→ **EXERCISE**: Copy every line from the records below that carries the word "uclock".

↓↓↓

(** The loop runs until [ready] or the deadline: whether it is [ready]. *)
Fixpoint run_loop (turns : nat) (ready : utp -> bool) (deadline : Z) : task utp bool :=
  u ← reads (fun u => u);
  if ready u then mret true
  else
    match next_event deadline u, turns with
    | TimeIsUp, _ => change (set_uclock (Z.max u.(uclock) deadline)) ;; mret false
    | _, O => throw Diverge
    | event, S turns => handle_event event ;; run_loop turns ready deadline
    end.

(** [within(..., timeout)] *)
Definition within (ready : utp -> bool) (timeout : Z) : task utp bool :=
  u ← reads (fun u => u);
  let deadline := (u.(uclock) + timeout)%Z in
  run_loop (events_before deadline u) ready deadline.

(** ** Reading *)

(** [self.error is not None or (self.eof_seq is not None and self.ack_nr == self.eof_seq)] *)
Definition ended (u : utp) : bool :=
  negb (bool_decide (u.(error) = None)) || bool_decide (u.(eof_seq) = Some u.(ack_nr)).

↑↑↑

→ **PROBLEM SOLUTION**:
    | TimeIsUp, _ => change (set_uclock (Z.max u.(uclock) deadline)) ;; mret false
  let deadline := (u.(uclock) + timeout)%Z in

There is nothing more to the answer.